Mom chuckles at my enthusiasm, wiping her eyes she said "calm down Arthur we have many types of magic yes we can fly but we need brooms for that and we can't go to alley now but we have potions books in attic, it's a type of magic by cooking of some ingredients, we even have some basic potion kit as I was good at them when I was little, we will get it tomorrow from attic so you can read it okay" to which I just nodded

She suddenly exclaimed seeing clock on the wall "Dear lord look at the time its 10 pm, now go Arthur, it's time for your bed (another thing I hated about being a child is to go to sleep early), you have school tomorrow, we can talk about other things afterwards okay" she finished in stern tone

Not wanting to argue I went to bed but sleep couldn't claim me, I was still feeling shock of being in harry potter. I couldn't tell them about my reincarnation for obvious reasons. Planning for next course of action I didn't remember when I fell asleep.

2nd January 1982:

It was official till now nothing changed and plot still remains the same, Voldemort was defeated last year on Halloween and all country, celebration were there with no regard of statue of secrecy. Even I noticed there were lot of people in cloaks and weird clothing whispering excitedly together no doubt about Vodemort's defeat but shrugged later and didn't think of it much back then as I didn't knew that this was Harry Potter World; Other people were bound to notice something strange and some did but chalked it up as environmental phenomenon for owls and some charity group for the wizards and witches.

Today mom and dad went to leaky cauldron to check war status and sure it was official. I couldn't tell my parents about war status before for obvious reasons.

Last 2 months have been full of magic, anticipation and preparation – I studied hard enough that next year I am still considering for a 5th jump.

Now that I know in time I will be facing death eaters surely as I didn't wanted to sit out the war and in no way I was going to be slave of some madman, also I have some of my own ambition and dreams so I asked my parent's permission to join martial arts training using bullying as an excuse, it will help me with dexterity, strength, stamina and mostly to curb any bullying towards me but I didn't find any dojo or any instructor – I should have known those fan fictions were not reliable as who would open dojo in England.

There were boxing clubs but I did not have any interest in them and moreover physically I was still 8 years old so I just start doing cardio and got into soccer club at school. With all the free time I read all wizarding books that were available on potions and practice telekinesis, in no way I was going to call it wandless magic – for me it was telekinesis.

My mom said only powerful wizards can do it but my theory was that wands act as foci and wandless magic can be performed by everyone who start doing it early and need very high concentration but I was not going to contradict mom so I kept my mouth shut,

We or you could say my parents decided that my skills on wandless magic will be kept secret; I didn't tell them about my metmorphmagus abilities as I do not know if I have to register it by ministry and less they know the better it will be if things go south.

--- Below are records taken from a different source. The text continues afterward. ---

(** * Bounded-size sequential export pipeline: 00_data_prep.ipynb

    A shallow embedding of the two functions of the notebook
    [agents-and-function-calling/agent-code-interpreter/00_data_prep.ipynb]:

    - [download_nyc_taxi_data] (the partition fetcher), and
    - [write_csv_with_size_limit] (the bounded table exporter),

    together with the part of their environment they act on: a file
    system, the HTTP endpoint, the console and the logger.  Python
    integers are [Z], byte contents are [list byte], the size limit (a
    Python number of megabytes) is a rational [Q], and exceptions are an
    explicit outcome threaded through a small state-and-error monad. *)

From Stdlib Require Import ZArith QArith Lia Lqa.
From Stdlib Require Import Strings.String Strings.Ascii Strings.Byte.
From stdpp Require Import gmap strings list fin_maps pretty.

Local Open Scope Z_scope.

(** ** Exceptions *)

(** The Python exceptions the two functions can meet.  All of them derive
    from [Exception] except [KeyboardInterrupt], which derives from
    [BaseException] only. *)
Inductive exn : Type :=
| FileNotFoundError (path : string)
| OSError (message : string)
| ConnectionError (url : string)
| UnboundLocalError (name : string)
| OverflowError (message : string)
| KeyboardInterrupt.

(** [isinstance(e, Exception)]: what an [except Exception] clause catches. *)
Definition is_Exception (e : exn) : bool :=
  match e with
  | KeyboardInterrupt => false
  | _ => true
  end.


(** ** The environment *)

(** File open modes used by the notebook: ['w'] / ['wb'] and ['a']. *)
Inductive open_mode : Type := ModeW | ModeA.

(** Calls that leave the process, in the order they were made. *)
Inductive io_event : Type :=
| EvHttpGet (url : string)
| EvMakedirs (path : string)
| EvWrite (path : string) (mode : open_mode) (nbytes : Z)
| EvGetsize (path : string).

(** What the notebook writes with [print] and with [logger].  Each
    constructor stands for one message template of the source; sizes are
    kept in bytes (the source formats them in MB with two decimals). *)
Inductive message : Type :=
| MsgDownloading (file_name : string)
    (* print(f"Downloading {file_name}...") *)
| MsgDownloaded (file_name : string)
    (* print(f"Successfully downloaded {file_name}") *)
| MsgFailed (file_name : string) (status_code : Z)
    (* print(f"Failed to download {file_name}. Status code: ...") *)
| InfoReachedLimit (size_bytes : Z)
    (* logger.info(f"Reached size limit. Current file size: ...") *)
| InfoFinalSize (size_bytes : Z)
    (* logger.info(f"Final file size: ...") *)
| InfoRowsWritten (end_index total_rows : Z)
    (* logger.info(f"Rows written: {end_index} out of {total_rows}") *)
| ErrorWriting (size_limit_mb : Q) (cause : exn).
    (* logger.error(f"An error occurred while writing ... {size_limit_mb}: {e}") *)

(** A failure of a file-system call: the exception the call raises and,
    for a write, how far the call got.  [reached] is [None] when the file
    could not be opened, so that it is left as it was, and [Some n] when it
    was opened (and so created, or emptied, as the mode has it) and [n]
    bytes of the data reached it before the exception.  The calls that
    write nothing have no use for [reached]. *)
Record fault : Type := mkFault {
  cause : exn;
  reached : option nat
}.

(** The world a call runs in.  [files] maps a path to the bytes stored
    there.  [faults] is the schedule of failures of the file system: every
    file-system call consumes its head, and fails as the fault found
    there says, if any; an empty schedule is a file system that never
    fails on its own.  [trace] and [console] grow at their end. *)
Record World : Type := mkWorld {
  files : gmap string (list byte);
  faults : list (option fault);
  trace : list io_event;
  console : list message
}.

Definition set_files (f : gmap string (list byte)) (w : World) : World :=
  mkWorld f (faults w) (trace w) (console w).

Definition next_fault (w : World) : option fault * World :=
  match faults w with
  | [] => (None, w)
  | o :: rest => (o, mkWorld (files w) rest (trace w) (console w))
  end.

Definition record_event (ev : io_event) (w : World) : World :=
  mkWorld (files w) (faults w) (trace w ++ [ev]) (console w).

Definition emit (m : message) (w : World) : World :=
  mkWorld (files w) (faults w) (trace w) (console w ++ [m]).

(** ** A state-and-exception monad *)

(** A call returns a value, raises, or (for the fuel-bounded loops below)
    runs out of fuel. *)
Inductive outcome (A : Type) : Type :=
| Return (a : A)
| Raise (e : exn)
| OutOfFuel.
Arguments Return {A} a.
Arguments Raise {A} e.
Arguments OutOfFuel {A}.

Definition M (A : Type) : Type := World -> outcome A * World.

Definition ret {A} (a : A) : M A := fun w => (Return a, w).

Definition raise {A} (e : exn) : M A := fun w => (Raise e, w).

Definition bind {A B} (m : M A) (k : A -> M B) : M B :=
  fun w =>
    match m w with
    | (Return a, w') => k a w'
    | (Raise e, w') => (Raise e, w')
    | (OutOfFuel, w') => (OutOfFuel, w')
    end.

Notation "x <~ m ;; k" := (bind m (fun x => k))
  (at level 100, m at next level, right associativity).
Notation "m ;;; k" := (bind m (fun _ => k))
  (at level 100, right associativity).

(** [try: body except Exception as e: handler e]. *)
Definition try_except {A} (body : M A) (handler : exn -> M A) : M A :=
  fun w =>
    match body w with
    | (Raise e, w') =>
        if is_Exception e then handler e w' else (Raise e, w')
    | r => r
    end.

With practice now I was able to levitate some heavy objects easily, close and open the door with a wave of my hand, conjure some fire apparently I was good with conjuring fire but after some wandless magic I usually succumbed to exhaustion, wandless magic is very taxing but slowly and surely my limit is increasing – I don't know whether my magical pool is increasing or my body is trying to adapt to my magic – without any experts all I can do is theorize, I tried to do Transfiguration but was unable to do it no matter how many times I tried, it is the only wand based subject which continue to remain unreachable.

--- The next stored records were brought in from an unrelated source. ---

Lemma run_buildPieChart h (data : JsValue num) rows
    (chartTitle chartSubTitle : string) (showLegend showTitle : bool)
    (outerRadius innerRadius : num) (donut : bool)
    (numberFormat colorScheme : string)
    (showLabels labelsOutside labelLine : bool) (labelPosition : string)
    (showTooltip highlight : bool)
    (labelType legendVertical legendHorizontal legendOrientation : string)
    (marginTop marginBottom marginRight marginLeft : string) :
  read_rows h data = Some rows ->
  exists (chartOptions : JsValue num) (t : Heap),
    PieStore.buildPieChart data chartTitle chartSubTitle showLegend showTitle
      outerRadius innerRadius donut numberFormat colorScheme showLabels
      labelsOutside labelLine labelPosition showTooltip highlight labelType
      legendVertical legendHorizontal legendOrientation
      marginTop marginBottom marginRight marginLeft h
    = Some (chartOptions, h ++ t)
    /\ forall t', 
         reify 2 (h ++ t ++ t') chartOptions
         = Pie.buildPieChart rows chartTitle chartSubTitle showLegend showTitle
             outerRadius innerRadius donut numberFormat colorScheme showLabels
             labelsOutside labelLine labelPosition showTooltip highlight labelType
             legendVertical legendHorizontal legendOrientation
             marginTop marginBottom marginRight marginLeft.
Proof.
  intros Hrows. unfold PieStore.buildPieChart.
  rewrite (run_bind _ _ _ _ _ (run_transformSeriesData _ _ _ Hrows)).
  eexists _, _. split; [reflexivity|]. intros t'. simpl app.
  unfold Pie.buildPieChart. cbv zeta.
  set (radius := if donut then _ else _).
  assert (Hradius : forall n H, reify n H radius = radius)
    by (intros; unfold radius; destruct donut; reify_literal; reflexivity).
  set (line := if labelsOutside && labelLine then _ else _).
  assert (Hline : forall n H, reify n H line = line)
    by (intros; unfold line; destruct (labelsOutside && labelLine);
        reify_literal; reflexivity).
  set (label := if labelsOutside then _ else _).
  assert (Hlabel : forall n H, reify n H label = label)
    by (intros; unfold label; destruct labelsOutside; reify_literal; reflexivity).
  clearbody radius line label.
  reify_literal.
  rewrite Hradius, Hline, Hlabel, reify_VRef. unfold Heap.
  rewrite lookup_snoc2_cell, reify_transformSeriesData. reflexivity.
Qed.

Lemma reify_pushed (n : nat) h {A : Type} (p : A -> bool) (f : A -> JsValue num)
    (xs : list A) :
  (forall x, reify n h (f x) = f x) ->
  map (reify n h)
    (forEach xs (fun acc x => if p x then acc ++ [f x] else acc) [])
  = forEach xs (fun acc x => if p x then acc ++ [f x] else acc) [].
Proof.
  intros Hf. rewrite forEach_push_if. simpl. rewrite map_map.
  apply map_ext. intros x. apply Hf.
Qed.

Lemma run_Bar_buildEchartOptions h (data : JsValue num) rows (cols : string)
    (invertBars showLegend seriesLabelsShow : bool)
    (seriesLabelsPosition : string) (seriesCategoriesShow : bool)
    (numberFormat seriesLabelsFormat colorScheme : string)
    (showTooltip : bool) :
  read_rows h data = Some rows ->
  exists (chartOptions : JsValue num) (t : Heap),
    BarStore.buildEchartOptions data cols invertBars showLegend
      seriesLabelsShow seriesLabelsPosition seriesCategoriesShow
      numberFormat seriesLabelsFormat colorScheme showTooltip h
    = Some (chartOptions, h ++ t)
    /\ forall t',
         reify 2 (h ++ t ++ t') chartOptions
         = Bar.buildEchartOptions rows cols invertBars showLegend
             seriesLabelsShow seriesLabelsPosition seriesCategoriesShow
             numberFormat seriesLabelsFormat colorScheme showTooltip.
Proof.
  intros Hrows. unfold BarStore.buildEchartOptions. cbv zeta.
  rewrite (run_bind _ _ _ _ _ (run_Array_mapM_keys _ _ _ Hrows)).
  rewrite (run_bind _ _ _ _ _ (run_alloc h (CSet []))).
  rewrite (run_bind _ _ _ _ _ (run_collect_keys h _ _ [])).
  fold (Bar.dimensions rows).
  unfold Array_fromM.
  rewrite (run_bind _ _ _ _ _ (run_Set_elems _ _ _ (lookup_snoc_cell h _ []))).
  set (h1 := h ++ [CSet (Bar.dimensions rows)]).
  rewrite (run_bind _ _ _ _ _ (run_alloc h1 (CArray []))).
  erewrite run_bind; [|apply (run_push_if _ _ h1 [])].
  unfold mret, M_ret, h1. rewrite length_app, <- app_assoc. simpl length. simpl app.
  rewrite Nat.add_1_r.
  eexists _, _. split; [reflexivity|]. intros t'. simpl app.
  unfold Bar.buildEchartOptions. cbv zeta.
  unfold Bar.dimensions, Array_from, new_Set.
  set (dims := forEach (map Object_keys rows) _ _).
  set (ser := forEach dims _ _).
  assert (Hser : forall H, map (reify 1 H) ser = ser).
  { intros H. apply reify_pushed. intros dim.
    destruct invertBars; reify_literal; reflexivity. }
  clearbody ser dims.
  destruct invertBars; reify_literal;
    rewrite reify_VRef; unfold Heap; rewrite lookup_snoc2_cell, Hser;
    rewrite (reify_data 0 _ data rows) by (by apply read_rows_app);
    reflexivity.
Qed.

Also my mum taught me some wizarding culture. At least which she was able to remember and taught when she was little i.e.-

Flashback:

I was sitting across mom who was teaching me potion basics like how to cut, how to slice with some materials which were available in home or market

She said "Arthur, remember in a potion you can't make a single mistake, some substances are quite volatile to potions if steps are not followed"

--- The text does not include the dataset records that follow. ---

(** C10. If a JSON response carries a Content-Length header whose value
    does not parse as a decimal integer, the declared-size gate is
    bypassed: the body is read through the limited reader all the same, and
    the bytes read decide.  More than 10 MiB: validation is skipped with
    the Warn record.  At most 10 MiB: the hook fails only if the read
    itself fails, with the error of the read, and otherwise goes on to
    route resolution with the whole body buffered and no size record
    logged. *)
Theorem malformed_content_length_is_ignored (vp : ValidatingProxy) (w : World) :
  Body (resp w) = Upstream →
  isJSON (Header (resp w)) →
  strconv.ParseInt (Header_Get (Header (resp w)) "Content-Length") = None →
  conn (snd (validateResponse vp w)) = snd (readAllLimited (maxSize + 1) (conn w))
  ∧ (maxSize < len (unread (conn w)) →
     validateResponse vp w
     = (None, emit (logger vp) slog.LevelWarn "Response too large, skipping validation"
                [slog.mkAttr "size" (slog.Int64Value (maxSize + 1))]
                (mkWorld (mkStream (dropZ (maxSize + 1) (unread (conn w)))
                            (failure (conn w)))
                   (resp w) (log w))))
  ∧ (len (unread (conn w)) ≤ maxSize →
     ∀ e, failure (conn w) = Some e →
       validateResponse vp w = (Some e, mkWorld (mkStream [] (Some e)) (resp w) (log w)))
  ∧ (len (unread (conn w)) ≤ maxSize →
     failure (conn w) = None →
     ∃ err w' new,
       validateResponse vp w = (err, w')
       ∧ (∃ b, Body (resp w') = Buffered b)
       ∧ log w' = log w ++ new
       ∧ Forall (fun rec => slog.Message rec
                             ≠ "Response too large, skipping validation"%string) new).
Proof.
  intros Hbody Hjson Hparse.
  assert (Hdecl : declaredWithin (Header (resp w))).
  { intros size Hsize. rewrite Hparse in Hsize. discriminate. }
  assert (Hlarge : maxSize < len (unread (conn w)) →
                   validateResponse vp w
                   = (None, emit (logger vp) slog.LevelWarn
                              "Response too large, skipping validation"
                              [slog.mkAttr "size" (slog.Int64Value (maxSize + 1))]
                              (mkWorld (mkStream (dropZ (maxSize + 1) (unread (conn w)))
                                          (failure (conn w)))
                                 (resp w) (log w)))).
  { intros Hlen. by apply path_read_too_large. }
  assert (Herr : len (unread (conn w)) ≤ maxSize →
                 ∀ e, failure (conn w) = Some e →
                   validateResponse vp w
                   = (Some e, mkWorld (mkStream [] (Some e)) (resp w) (log w))).
  { intros Hlen e Hfail. by apply path_read_error. }
  assert (Hok : len (unread (conn w)) ≤ maxSize →
                failure (conn w) = None →
                ∃ err w' new,
                  validateResponse vp w = (err, w')
                  ∧ (∃ b, Body (resp w') = Buffered b)
                  ∧ conn w' = mkStream [] None
                  ∧ log w' = log w ++ new
                  ∧ Forall (fun rec => slog.Message rec
                                ≠ "Response too large, skipping validation"%string) new).
  { intros Hlen Hfail. by apply eligible_reaches_resolution. }
  split; [|split; [done|split; [done|]]].
  - destruct (Z.lt_ge_cases maxSize (len (unread (conn w)))) as [Hlen|Hlen].
    + rewrite (Hlarge Hlen). simpl. rewrite emit_conn. simpl.
      by rewrite readAllLimited_full by lia.
    + rewrite readAllLimited_fits by lia. simpl.
      destruct (failure (conn w)) as [e|] eqn:Hfail.
      * by rewrite (Herr Hlen e).
      * destruct (Hok Hlen eq_refl) as (err & w' & new & -> & _ & Hconn & _). done.
  - intros Hlen Hfail.
    destruct (Hok Hlen Hfail) as (err & w' & new & Hrun & Hbuf & _ & Hlog & Hnew).
    by exists err, w', new.
Qed.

First day of potion lab scene came to mind when Neville bungled up. I was hearing with rapt attention because I knew in 3 years I will be facing Snape and I wanted to be as much prepared as I can.

Mom looked at me and said "never look into eyes of powerful wizard like Dumbledore, my family said he use it on students but without proof nobody could do about it anything and the easiest way to deal with passive legilimency is to avert your eyes, don't worry he won't be able to see memory but some outer thoughts or sense when someone is lying"

"A pureblood will never shake your hands unless you are his equal. If you choose to accept that means he and you consider each other as equal and if you do not accept it can send a message that you consider him below you". (Harry and Malfoy scene on train came to my mind)

"You must never give your wand or Gringotts key to anybody else, giving your wand means you trust the other person explicitly"

After eating dinner I hugged my mom and said goodnight and then went to my room.

It's the smallest room in house but big enough for me, recently me and my dad painted it in my favorite blue color, it has a bed, table lamp to study. It even has some pictures on wall from my younger years; in the corner there is also a cupboard to store some old things).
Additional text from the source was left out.